In the broader publication record, this work appears in Proceedings of the Australasian Conference on Robotics and Automation (ACRA 2025). The visual notes below pair the paper’s original figures with a concise reading of the method, experimental setup, and reported results.
Method and visual evidence
The method works on 3D geometric observations such as point clouds, poses, correspondences, or segmented regions, then uses the proposed representation to improve robustness under noise, viewpoint change, or limited observations.
The extracted figures below show the geometric representation, network or optimization pipeline, and qualitative or quantitative results.

Method overview. This image is extracted from an embedded PDF image object on page 3, then recomposed for web display.

Representation and setup. This image is extracted from an embedded PDF image object on page 3, then recomposed for web display.

Experimental evidence. This image is extracted from an embedded PDF image object on page 4, then recomposed for web display.

Result comparison. This image is extracted from an embedded PDF image object on page 4, then recomposed for web display.

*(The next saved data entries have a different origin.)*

Lemma children_loop_err tr cs prev checks e :
  (forall c prev acc e, In c cs -> tr c prev acc = Err e -> e = TypeError) ->
  children_loop tr cs prev checks = Err e -> e = TypeError.
Proof.
  induction cs as [|c cs IH] in prev, checks |- *; simpl; intros Htr H; [discriminate|].
  destruct (tr c (js_get prev (outlet (value c))) checks) as [a|e'] eqn:E; simpl in H.
  - eapply IH; [|exact H]. intros c' p' acc e0 Hin. apply Htr. right. exact Hin.
  - inversion H; subst. eapply Htr; [left; reflexivity|exact E].
Qed.

Lemma traverseRoutes_err t : forall curr om path checks e,
  traverseRoutes t curr om path checks = Err e -> e = TypeError.
Proof.
  induction t as [v cs IH] using TreeProofs.TreeNode_ind'.
  intros curr om path checks e H.
  assert (Hch : forall curr' om' acc,
            traverseChildRoutes_with
              (fun c prev om acc' => traverseRoutes c prev om (path ++ [value c]) acc')
              cs curr' om' acc = Err e -> e = TypeError).
  { intros curr' om' acc E. unfold traverseChildRoutes_with in E.
    destruct (children_loop _ cs _ acc) as [res|e'] eqn:El; simpl in E.
    - eapply deactivate_remaining_err. exact E.
    - inversion E; subst. eapply children_loop_err; [|exact El].
      intros c p acc' e0 Hin. rewrite Forall_forall in IH. apply (IH c Hin). }
  destruct curr as [[c ccs]|]; simpl in H.
  - destruct (same_config (routeConfig v) (routeConfig c)).
    + destruct (negb (shallowEqual (params v) (params c))).
      * destruct (match om with Some m => outlets_get m (outlet v) | None => None end)
          as [o|]; simpl in H; [|inversion H; reflexivity].
        destruct (component v); exact (Hch _ _ _ H).
      * simpl in H. destruct (component v); exact (Hch _ _ _ H).
    + destruct (component c).
      * simpl in H. destruct (component v); exact (Hch _ _ _ H).
      * destruct om as [m|]; simpl in H; [|inversion H; reflexivity].
        destruct (component v); exact (Hch _ _ _ H).
  - destruct (component v); exact (Hch _ _ _ H).
Qed.

Lemma js_get_delete {V} (m : list (string * V)) k k' :
  k <> k' -> js_get (js_delete m k') k = js_get m k.
Proof.
  intros Hne. induction m as [|[k0 v0] m IH]; simpl; [reflexivity|].
  destruct (String.eqb k' k0) eqn:E.
  - apply String.eqb_eq in E. subst k0.
    rewrite (proj2 (String.eqb_neq k k') Hne). reflexivity.
  - simpl. rewrite IH. reflexivity.
Qed.

(** The previous children that no future child claims survive the loop. *)
Lemma children_loop_keeps tr cs prev checks res k :
  children_loop tr cs prev checks = Ok res ->
  (forall f, In f cs -> outlet (value f) <> k) ->
  js_get (snd res) k = js_get prev k.
Proof.
  induction cs as [|c cs IH] in prev, checks |- *; simpl; intros H Hk.
  - inversion H; subst. reflexivity.
  - apply TreeProofs.bind_Ok in H as [a [_ E]].
    rewrite (IH _ _ E) by (intros f Hf; apply Hk; right; exact Hf).
    apply js_get_delete. intros Heq. apply (Hk c); [left; reflexivity|symmetry; exact Heq].
Qed.

End RegistryProofs.

(* ================================================================== *)
(** * Further properties of the code *)

Module Extras.
Import PreActivation ActivateRoutes Navigation Shapes.

(** X1: on the first navigation (no current state), [traverse] records an
    activate-check for every node below the root, in pre-order, each with
    its path from the root, and no deactivate-check. *)
Theorem traverse_first_navigation future m :
  traverse future None m =
  Ok (flat_map (fun c => activations [value future; value c] c) (children future)).
Proof.
  unfold traverse, traverseChildRoutes, traverseChildRoutes_with. cbv beta.
  cbn [nodeChildrenAsMap].
  rewrite TreeProofs.children_loop_fresh.
  - reflexivity.
  - apply Forall_forall. intros t _ om path checks. apply TreeProofs.traverseRoutes_fresh.
Qed.

(** X2: traversing a snapshot tree against itself records no check (its
    parameters have distinct keys and siblings use distinct outlets). *)
Theorem traverse_same_tree t m : snap_tree t = true -> traverse t (Some t) m = Ok [].
Proof.
  intros Hk. destruct t as [v cs].
  unfold snap_tree in Hk. simpl in Hk.
  apply andb_prop in Hk as [Hk Hall]. apply andb_prop in Hk as [_ Ho].
  change (forallb snap_tree cs = true) in Hall.
  unfold traverse, traverseChildRoutes, traverseChildRoutes_with. cbv beta. cbn [children value].
  rewrite (TreeProofs.nodeChildrenAsMap_distinct outlet v cs Ho).
  rewrite TreeProofs.children_loop_same; [reflexivity| |exact Hall].
  apply Forall_forall. intros c _. apply TreeProofs.traverseRoutes_same.
Qed.

Lemma traverse_same_tree_witness :
  snap_tree (TNode Fixtures.root_snap [TNode (Fixtures.team_snap 1 "33"%string) []]) = true /\
  traverse (TNode Fixtures.root_snap [TNode (Fixtures.team_snap 1 "33"%string) []])
    (Some (TNode Fixtures.root_snap [TNode (Fixtures.team_snap 1 "33"%string) []])) OMNil = Ok [].
Proof.
  split; [reflexivity|].
  apply (traverse_same_tree (TNode Fixtures.root_snap [TNode (Fixtures.team_snap 1 "33"%string) []])
           OMNil).
  reflexivity.
Defined.

(** X3: activating a router state against itself mounts and unmounts
    nothing: the registries are untouched and only route advancements are
    logged, whether the activation completes or throws. *)
Theorem activate_same_state template t st :
  route_tree t = true -> only_advances st (cres_st (activate template t (Some t) st)).
Proof.
  intros Hk. destruct t as [v cs].
  unfold route_tree in Hk. simpl in Hk. apply andb_prop in Hk as [Hd Hall].
  change (forallb route_tree cs = true) in Hall.
  unfold activate, activateChildRoutes. cbn [value children].
  eapply TreeProofs.only_advances_trans; [apply TreeProofs.only_advances_advance|].
  apply TreeProofs.act_children_same; [|exact Hd|exact Hall].
  apply Forall_forall. intros c _. apply TreeProofs.activateRoutes_same.
Qed.

Lemma activate_same_state_witness :
  route_tree Fixtures.state_a_aux = true /\
  only_advances (ui Fixtures.router0)
    (cres_st (activate Fixtures.no_outlets Fixtures.state_a_aux (Some Fixtures.state_a_aux)
                (ui Fixtures.router0))).
Proof.
  split; [reflexivity|].
  apply (activate_same_state Fixtures.no_outlets Fixtures.state_a_aux (ui Fixtures.router0)).
  reflexivity.
Defined.

(** X4: when the only current child is vacated (the future node has no
    children) and its outlet holds a component without nested outlets,
    [traverseChildRoutes] records one deactivate-check carrying the tree
    node, and [checkGuards] then answers [true] without calling any guard,
    whatever can-deactivate guards the child's route config lists. *)
Theorem vacated_outlet_skips_deactivate_guards f c v m path comp ar guard :
  outlets_get m (outlet (value v)) = Some (Outlet (Some (comp, ar)) OMNil) ->
  traverseChildRoutes (TNode f []) (Some (TNode c [v])) (Some m) path [] =
    Ok [CanDeactivate (Some comp) (RTreeNode v)] /\
  run guard (checkGuards [CanDeactivate (Some comp) (RTreeNode v)]) = Ok (GBool true, []).
Proof.
  intros Ho. split; [|reflexivity].
  destruct v as [sv vcs]. simpl in Ho.
  unfold traverseChildRoutes, traverseChildRoutes_with. simpl. rewrite Ho. reflexivity.
Qed.

Lemma vacated_outlet_skips_deactivate_guards_witness :
  outlets_get Fixtures.leaving_map (outlet (value (TNode Fixtures.leaving_snap []))) =
    Some (Outlet (Some (5, mkAR 5 Fixtures.leaving_snap)) OMNil) /\
  traverseChildRoutes (TNode Fixtures.root_snap []) (Some (TNode Fixtures.root_snap
      [TNode Fixtures.leaving_snap []])) (Some Fixtures.leaving_map) [Fixtures.root_snap] [] =
    Ok [CanDeactivate (Some 5) (RTreeNode (TNode Fixtures.leaving_snap []))] /\
  run (fun _ => GBool false) (checkGuards [CanDeactivate (Some 5)
      (RTreeNode (TNode Fixtures.leaving_snap []))]) = Ok (GBool true, []).
Proof.
  split; [reflexivity|].
  apply (vacated_outlet_skips_deactivate_guards Fixtures.root_snap Fixtures.root_snap
           (TNode Fixtures.leaving_snap []) Fixtures.leaving_map [Fixtures.root_snap] 5
           (mkAR 5 Fixtures.leaving_snap) (fun _ => GBool false)).
  reflexivity.
Defined.

(** X5: looking up a key in [nodeChildrenAsMap] gives the last child
    routed to that outlet (a later sibling overwrites an earlier one), and
    nothing when no child is routed there or the node is null. *)
Theorem nodeChildrenAsMap_lookup {A} (outletOf : A -> string) node k :
  js_get (nodeChildrenAsMap outletOf node) k =
  match node with
  | None => None
  | Some n =>
      match rev (filter (fun c => String.eqb (outletOf (value c)) k) (children n)) with
      | c :: _ => Some c
      | [] => None
      end
  end.
Proof.
  destruct node as [n|]; [|reflexivity].
  unfold nodeChildrenAsMap. exact (RegistryProofs.fold_js_set_lookup outletOf (children n) [] k).
Qed.

(** X6: a popstate change to a url that differs from the current one
    schedules a navigation; run to completion, it commits without touching
    the location (no [go], no [replaceState]); a repeated change event for
    the same url is then ignored. *)
Theorem popstate_commit_keeps_location {U} (ser : U -> string) (parse : string -> U)
  (toString : U -> string) template (r : Router U) url u s st' :
  toString (currentUrlTree r) <> toString (parse url) ->
  toString u = toString (parse url) ->
  activate template s (Some (currentRouterState r)) (ui r) = Done st' ->
  match onLocationChange ser parse toString r url true with
  | (r1, Some n1) =>
      let '(r2, n2) := runNavigate_entry ser r1 n1 in
      let '(r3, n3) := runNavigate_forEach ser template r2 n2 (PipelineValue u s true) in
      let '(r4, n4) := runNavigate_then ser r3 n3 in
      phase n4 = Resolved true /\ currentUrlTree r4 = u /\
      location_ops r4 = location_ops r /\ location_path r4 = location_path r /\
      onLocationChange ser parse toString r4 url true = (r4, None)
  | (_, None) => False
  end.
Proof.
  intros Hne Hu Hact.
  pose proof (NavProofs.navigation_commit ser template r (parse url) true u s st' Hact) as Hc.
  unfold onLocationChange at 1. apply String.eqb_neq in Hne. rewrite Hne. cbn [negb].
  revert Hc. destruct (scheduleNavigation ser r (parse url) true) as [r1 n1]. cbv beta iota.
  destruct (runNavigate_entry ser r1 n1) as [r2 n2]. cbv beta iota.
  destruct (runNavigate_forEach ser template r2 n2 (PipelineValue u s true)) as [r3 n3].
  cbv beta iota.
  destruct (runNavigate_then ser r3 n3) as [r4 n4]. cbv beta iota.
  intros (Hph & _ & Hcur & _ & _ & _ & Hops & Hpath).
  rewrite app_nil_r in Hops.
  split; [exact Hph|]. split; [exact Hcur|]. split; [exact Hops|]. split; [exact Hpath|].
  unfold onLocationChange. rewrite Hcur, Hu, String.eqb_refl. reflexivity.
Qed.

Lemma popstate_commit_keeps_location_witness :
  match onLocationChange Fixtures.ser Fixtures.ser Fixtures.ser Fixtures.router0 "/a"%string true with
  | (r1, Some n1) =>
      let '(r2, n2) := runNavigate_entry Fixtures.ser r1 n1 in
      let '(r3, n3) := runNavigate_forEach Fixtures.ser Fixtures.no_outlets r2 n2
                         (PipelineValue "/a"%string Fixtures.state_a true) in
      let '(r4, n4) := runNavigate_then Fixtures.ser r3 n3 in
      phase n4 = Resolved true /\ currentUrlTree r4 = "/a"%string /\
      location_ops r4 = location_ops Fixtures.router0 /\
      location_path r4 = location_path Fixtures.router0 /\
      onLocationChange Fixtures.ser Fixtures.ser Fixtures.ser r4 "/a"%string true = (r4, None)
  | (_, None) => False
  end.
Proof.
  apply (popstate_commit_keeps_location Fixtures.ser Fixtures.ser Fixtures.ser Fixtures.no_outlets
           Fixtures.router0 "/a"%string "/a"%string Fixtures.state_a Fixtures.ui_a).
  - simpl. discriminate.
  - reflexivity.
  - vm_compute. reflexivity.
Defined.

(** X7: [navigateByUrl] with a string parses it and schedules a push
    navigation; run to completion with a completing activation, it
    resolves [true], advances the counter by one, commits the applied url
    and state, emits [NavigationStart] then [NavigationEnd], and pushes the
    applied url to the location ([replaceState] when it is already the
    current path). *)
Theorem navigateByUrl_commit {U} (ser : U -> string) (parse : string -> U) template
  (r : Router U) url u s st' :
  activate template s (Some (currentRouterState r)) (ui r) = Done st' ->
  let '(r1, n1) := navigateByUrl ser parse r (UrlStr url) in
  let '(r2, n2) := runNavigate_entry ser r1 n1 in
  let '(r3, n3) := runNavigate_forEach ser template r2 n2 (PipelineValue u s true) in
  let '(r4, n4) := runNavigate_then ser r3 n3 in
  phase n4 = Resolved true /\ navigationId r4 = S (navigationId r) /\
  currentUrlTree r4 = u /\ currentRouterState r4 = s /\ ui r4 = st' /\
  events r4 = events r ++ [NavigationStart (S (navigationId r)) (ser (parse url));
                           NavigationEnd (S (navigationId r)) (ser (parse url)) (ser u)] /\
  location_ops r4 = location_ops r ++
    [if String.eqb (location_path r) (ser u) then ReplaceState (ser u) else Go (ser u)] /\
  location_path r4 = ser u.
Proof.
  intros Hact. exact (NavProofs.navigation_commit ser template r (parse url) false u s st' Hact).
Qed.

Additional visual result. This image is extracted from an embedded PDF image object on page 10, then recomposed for web display.
Results and impact
The evaluation reported in Proceedings of the Australasian Conference on Robotics and Automation (ACRA 2025) uses the extracted figures above to show the method’s measurement, reconstruction, segmentation, matching, or diagnostic behavior on representative experiments. These visuals are paired with the paper’s quantitative or qualitative analysis to make the workflow easier to inspect from the homepage.
Source handling
I extracted 32 candidate image objects from paper.pdf and generated the compressed WebP figures used on this page. The local PDF was also optimized from 2,145,667 bytes to 2,141,399 bytes.